#### About this task
Reproduce the section of the listing that begins at the line containing "read rows bs" and finishes at the line containing "assert (read_bounded scan". Include both end lines and nothing beyond them.

#### Extracted entries
----------------------------------------
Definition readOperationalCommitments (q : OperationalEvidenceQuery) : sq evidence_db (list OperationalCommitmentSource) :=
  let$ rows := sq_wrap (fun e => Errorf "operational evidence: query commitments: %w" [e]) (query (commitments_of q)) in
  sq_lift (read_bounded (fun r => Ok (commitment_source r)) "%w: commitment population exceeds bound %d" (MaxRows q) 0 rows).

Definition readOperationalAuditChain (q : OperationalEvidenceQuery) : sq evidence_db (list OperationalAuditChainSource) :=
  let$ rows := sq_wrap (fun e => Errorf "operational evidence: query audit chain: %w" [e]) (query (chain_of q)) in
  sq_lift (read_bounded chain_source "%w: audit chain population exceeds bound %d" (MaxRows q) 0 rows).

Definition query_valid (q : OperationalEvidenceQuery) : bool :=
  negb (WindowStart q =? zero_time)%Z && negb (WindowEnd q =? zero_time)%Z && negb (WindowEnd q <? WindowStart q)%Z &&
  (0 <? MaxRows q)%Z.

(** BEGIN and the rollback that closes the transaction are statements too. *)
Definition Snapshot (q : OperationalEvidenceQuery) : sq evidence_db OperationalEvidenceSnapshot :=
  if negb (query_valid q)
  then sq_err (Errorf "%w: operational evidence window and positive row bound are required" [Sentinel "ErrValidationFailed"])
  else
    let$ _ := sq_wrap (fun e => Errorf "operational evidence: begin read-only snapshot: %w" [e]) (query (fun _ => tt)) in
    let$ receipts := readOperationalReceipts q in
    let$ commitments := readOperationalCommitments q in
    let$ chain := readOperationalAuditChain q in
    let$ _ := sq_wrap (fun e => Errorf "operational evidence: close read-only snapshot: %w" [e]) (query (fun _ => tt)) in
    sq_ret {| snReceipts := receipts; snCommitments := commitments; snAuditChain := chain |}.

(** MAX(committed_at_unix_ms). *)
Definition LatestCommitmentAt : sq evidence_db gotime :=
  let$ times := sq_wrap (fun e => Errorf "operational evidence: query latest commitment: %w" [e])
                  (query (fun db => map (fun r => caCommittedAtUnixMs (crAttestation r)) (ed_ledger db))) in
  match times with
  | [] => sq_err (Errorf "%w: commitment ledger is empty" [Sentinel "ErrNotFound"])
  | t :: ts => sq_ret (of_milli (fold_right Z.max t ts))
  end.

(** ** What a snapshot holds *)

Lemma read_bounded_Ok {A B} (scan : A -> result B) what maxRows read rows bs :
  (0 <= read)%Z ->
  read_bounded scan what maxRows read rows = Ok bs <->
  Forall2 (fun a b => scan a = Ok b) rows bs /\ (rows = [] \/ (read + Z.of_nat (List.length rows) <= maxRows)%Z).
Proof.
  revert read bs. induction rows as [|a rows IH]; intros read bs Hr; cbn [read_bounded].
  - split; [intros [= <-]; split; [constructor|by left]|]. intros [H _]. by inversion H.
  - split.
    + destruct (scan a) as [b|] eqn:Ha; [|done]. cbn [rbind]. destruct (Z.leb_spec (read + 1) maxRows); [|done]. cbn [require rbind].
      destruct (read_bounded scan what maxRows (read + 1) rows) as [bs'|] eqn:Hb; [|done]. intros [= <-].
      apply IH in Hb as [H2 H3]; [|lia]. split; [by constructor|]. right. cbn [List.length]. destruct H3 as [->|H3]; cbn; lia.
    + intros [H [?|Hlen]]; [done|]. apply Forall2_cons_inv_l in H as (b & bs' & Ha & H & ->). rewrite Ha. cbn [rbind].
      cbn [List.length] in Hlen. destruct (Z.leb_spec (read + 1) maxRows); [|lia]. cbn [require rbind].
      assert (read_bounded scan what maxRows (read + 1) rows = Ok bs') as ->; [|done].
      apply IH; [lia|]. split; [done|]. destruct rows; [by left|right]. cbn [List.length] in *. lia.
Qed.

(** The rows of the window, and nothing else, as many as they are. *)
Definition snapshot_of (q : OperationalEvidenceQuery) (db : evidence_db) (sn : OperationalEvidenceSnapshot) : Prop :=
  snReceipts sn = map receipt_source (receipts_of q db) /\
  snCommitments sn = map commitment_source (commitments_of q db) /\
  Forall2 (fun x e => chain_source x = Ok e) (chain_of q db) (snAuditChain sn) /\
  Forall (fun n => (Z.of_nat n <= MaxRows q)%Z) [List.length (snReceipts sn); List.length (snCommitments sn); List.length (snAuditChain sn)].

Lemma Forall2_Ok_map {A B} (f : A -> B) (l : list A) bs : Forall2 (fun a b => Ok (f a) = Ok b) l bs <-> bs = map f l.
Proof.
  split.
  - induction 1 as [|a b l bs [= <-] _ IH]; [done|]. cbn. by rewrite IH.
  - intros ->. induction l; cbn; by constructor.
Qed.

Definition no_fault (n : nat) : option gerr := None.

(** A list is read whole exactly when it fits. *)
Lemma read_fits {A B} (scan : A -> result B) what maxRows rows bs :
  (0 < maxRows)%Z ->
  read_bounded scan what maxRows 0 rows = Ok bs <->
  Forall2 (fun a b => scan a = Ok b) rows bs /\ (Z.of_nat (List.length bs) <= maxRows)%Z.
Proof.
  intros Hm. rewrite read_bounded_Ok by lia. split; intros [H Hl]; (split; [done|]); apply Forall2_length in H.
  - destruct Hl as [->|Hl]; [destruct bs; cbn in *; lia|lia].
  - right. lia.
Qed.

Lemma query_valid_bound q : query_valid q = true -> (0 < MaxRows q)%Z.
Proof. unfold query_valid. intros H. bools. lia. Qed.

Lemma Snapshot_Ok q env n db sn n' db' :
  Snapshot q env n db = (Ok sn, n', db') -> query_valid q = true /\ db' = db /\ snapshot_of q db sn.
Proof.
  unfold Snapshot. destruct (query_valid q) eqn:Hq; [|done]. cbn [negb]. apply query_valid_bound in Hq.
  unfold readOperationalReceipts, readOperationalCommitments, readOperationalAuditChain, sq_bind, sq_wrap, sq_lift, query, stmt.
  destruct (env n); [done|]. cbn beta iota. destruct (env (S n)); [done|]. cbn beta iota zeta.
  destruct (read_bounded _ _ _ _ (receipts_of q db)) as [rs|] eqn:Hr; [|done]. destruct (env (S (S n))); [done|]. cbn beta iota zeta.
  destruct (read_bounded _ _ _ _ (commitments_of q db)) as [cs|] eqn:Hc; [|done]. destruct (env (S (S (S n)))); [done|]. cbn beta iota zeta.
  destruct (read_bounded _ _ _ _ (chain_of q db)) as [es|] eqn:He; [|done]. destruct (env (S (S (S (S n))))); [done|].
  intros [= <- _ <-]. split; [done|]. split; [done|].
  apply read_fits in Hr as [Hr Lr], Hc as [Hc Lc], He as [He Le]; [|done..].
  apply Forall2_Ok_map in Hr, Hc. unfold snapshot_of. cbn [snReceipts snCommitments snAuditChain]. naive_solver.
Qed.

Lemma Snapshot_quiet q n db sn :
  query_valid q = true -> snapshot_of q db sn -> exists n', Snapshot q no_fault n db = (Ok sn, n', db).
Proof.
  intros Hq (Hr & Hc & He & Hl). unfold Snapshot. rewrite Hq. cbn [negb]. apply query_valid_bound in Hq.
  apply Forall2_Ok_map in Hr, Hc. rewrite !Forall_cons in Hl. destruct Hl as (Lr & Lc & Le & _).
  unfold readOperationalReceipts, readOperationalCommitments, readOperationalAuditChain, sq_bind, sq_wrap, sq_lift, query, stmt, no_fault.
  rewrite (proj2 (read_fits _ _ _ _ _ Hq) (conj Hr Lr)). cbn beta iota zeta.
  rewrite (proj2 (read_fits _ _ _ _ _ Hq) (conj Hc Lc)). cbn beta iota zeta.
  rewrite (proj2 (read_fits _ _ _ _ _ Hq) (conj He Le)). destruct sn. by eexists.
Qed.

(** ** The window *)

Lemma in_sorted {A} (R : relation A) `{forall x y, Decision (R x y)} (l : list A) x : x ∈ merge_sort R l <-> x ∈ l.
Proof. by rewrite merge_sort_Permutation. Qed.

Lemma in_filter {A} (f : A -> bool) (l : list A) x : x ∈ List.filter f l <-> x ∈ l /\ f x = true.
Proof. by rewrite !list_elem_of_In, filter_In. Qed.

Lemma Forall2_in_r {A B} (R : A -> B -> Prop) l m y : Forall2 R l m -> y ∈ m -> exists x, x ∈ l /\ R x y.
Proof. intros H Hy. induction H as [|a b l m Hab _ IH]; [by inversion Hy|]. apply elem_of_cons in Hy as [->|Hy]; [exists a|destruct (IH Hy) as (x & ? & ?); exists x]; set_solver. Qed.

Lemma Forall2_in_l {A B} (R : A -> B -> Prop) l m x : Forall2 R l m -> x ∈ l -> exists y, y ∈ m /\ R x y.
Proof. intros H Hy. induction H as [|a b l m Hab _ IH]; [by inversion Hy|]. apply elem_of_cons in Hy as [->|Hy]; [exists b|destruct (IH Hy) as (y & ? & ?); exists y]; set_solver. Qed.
----------------------------------------
#### Written solution
Lemma read_bounded_Ok {A B} (scan : A -> result B) what maxRows read rows bs :
  (0 <= read)%Z ->
  read_bounded scan what maxRows read rows = Ok bs <->
  Forall2 (fun a b => scan a = Ok b) rows bs /\ (rows = [] \/ (read + Z.of_nat (List.length rows) <= maxRows)%Z).
Proof.
  revert read bs. induction rows as [|a rows IH]; intros read bs Hr; cbn [read_bounded].
  - split; [intros [= <-]; split; [constructor|by left]|]. intros [H _]. by inversion H.
  - split.
    + destruct (scan a) as [b|] eqn:Ha; [|done]. cbn [rbind]. destruct (Z.leb_spec (read + 1) maxRows); [|done]. cbn [require rbind].
      destruct (read_bounded scan what maxRows (read + 1) rows) as [bs'|] eqn:Hb; [|done]. intros [= <-].
      apply IH in Hb as [H2 H3]; [|lia]. split; [by constructor|]. right. cbn [List.length]. destruct H3 as [->|H3]; cbn; lia.
    + intros [H [?|Hlen]]; [done|]. apply Forall2_cons_inv_l in H as (b & bs' & Ha & H & ->). rewrite Ha. cbn [rbind].
      cbn [List.length] in Hlen. destruct (Z.leb_spec (read + 1) maxRows); [|lia]. cbn [require rbind].
      assert (read_bounded scan what maxRows (read + 1) rows = Ok bs') as ->; [|done].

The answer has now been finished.